━━━ RAW DATA ━━━

Lemma features_of_column_first (column : string) (pre post : list Feature) (f : Feature) :
  (∀ g, g ∈ pre → g !! COLUMN ≠ Some (VScalar (SStr column))) →
  f !! COLUMN = Some (VScalar (SStr column)) →
  ∃ rest, features_of_column COLUMN column (pre ++ f :: post) = f :: rest.
Proof.
  intros Hpre Hf. unfold features_of_column.
  rewrite filter_app, filter_cons_True by exact Hf.
  assert (Hnil : filter (λ g : Feature, g !! COLUMN = Some (VScalar (SStr column))) pre = []).
  { induction pre as [|g pre IH]; [reflexivity|].
    rewrite filter_cons_False; [|apply Hpre; left].
    apply IH. intros g' Hg'. apply Hpre. right. exact Hg'. }
  rewrite Hnil. eexists. reflexivity.
Qed.

Lemma validate_column_type_declared
    (allowed : list string) (not_among_features must_be : string → string)
    (self : Splitter) (column : string) (config : gmap string (list Feature))
    (input_features output_features pre post : list Feature) (f : Feature) (type : value) :
  getattr self "column" = Returned (AStr column) →
  config !! "input_features" = Some input_features →
  config !! "output_features" = Some output_features →
  input_features ++ output_features = pre ++ f :: post →
  (∀ g, g ∈ pre → ∃ v, g !! COLUMN = Some v ∧ v ≠ VScalar (SStr column)) →
  f !! COLUMN = Some (VScalar (SStr column)) →
  (∀ g, g ∈ post → is_Some (g !! COLUMN)) →
  f !! TYPE = Some type →
  validate_column_type COLUMN TYPE allowed not_among_features must_be self config
  = if bool_decide (type ∈ (λ t, VScalar (SStr t)) <$> allowed)
    then Returned [] else Raised (ValueError (must_be column)).
Proof.
  intros Hattr Hin Hout Hsplit Hpre Hf Hpost Hty.
  unfold validate_column_type.
  rewrite (dict_getitem_Some _ _ _ Hin), (dict_getitem_Some _ _ _ Hout). simpl.
  rewrite Hsplit.
  destruct (mapM_dict_getitem (pre ++ f :: post)) as (names & -> & Hmem).
  { intros g Hg. apply elem_of_app in Hg as [Hg|Hg].
    - destruct (Hpre g Hg) as (v & Hv & _). exists v. exact Hv.
    - apply elem_of_cons in Hg as [->|Hg]; [eexists; exact Hf|apply Hpost, Hg]. }
  simpl. unfold getattr_str. rewrite Hattr. simpl.
  rewrite bool_decide_eq_true_2.
  2:{ apply Hmem. exists f. split; [|exact Hf].
      apply elem_of_app. right. left. }
  simpl.
  destruct (features_of_column_first column pre post f) as (rest & ->); [|exact Hf|].
  { intros g Hg. destruct (Hpre g Hg) as (v & Hv & Hne). congruence. }
  change (py_index (f :: rest) 0) with (Returned f). simpl.
  rewrite (dict_getitem_Some _ _ _ Hty). simpl.
  destruct (bool_decide _); reflexivity.
Qed.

━━━

## [ASSIGNMENT]
All lines from the one that holds "split; [|exact Hf]." to the end of the entries above must be transcribed exactly, both ends included, and no others.

## [TASK RESULT]
  2:{ apply Hmem. exists f. split; [|exact Hf].
      apply elem_of_app. right. left. }
  simpl.
  destruct (features_of_column_first column pre post f) as (rest & ->); [|exact Hf|].
  { intros g Hg. destruct (Hpre g Hg) as (v & Hv & Hne). congruence. }
  change (py_index (f :: rest) 0) with (Returned f). simpl.
  rewrite (dict_getitem_Some _ _ _ Hty). simpl.
  destruct (bool_decide _); reflexivity.
Qed.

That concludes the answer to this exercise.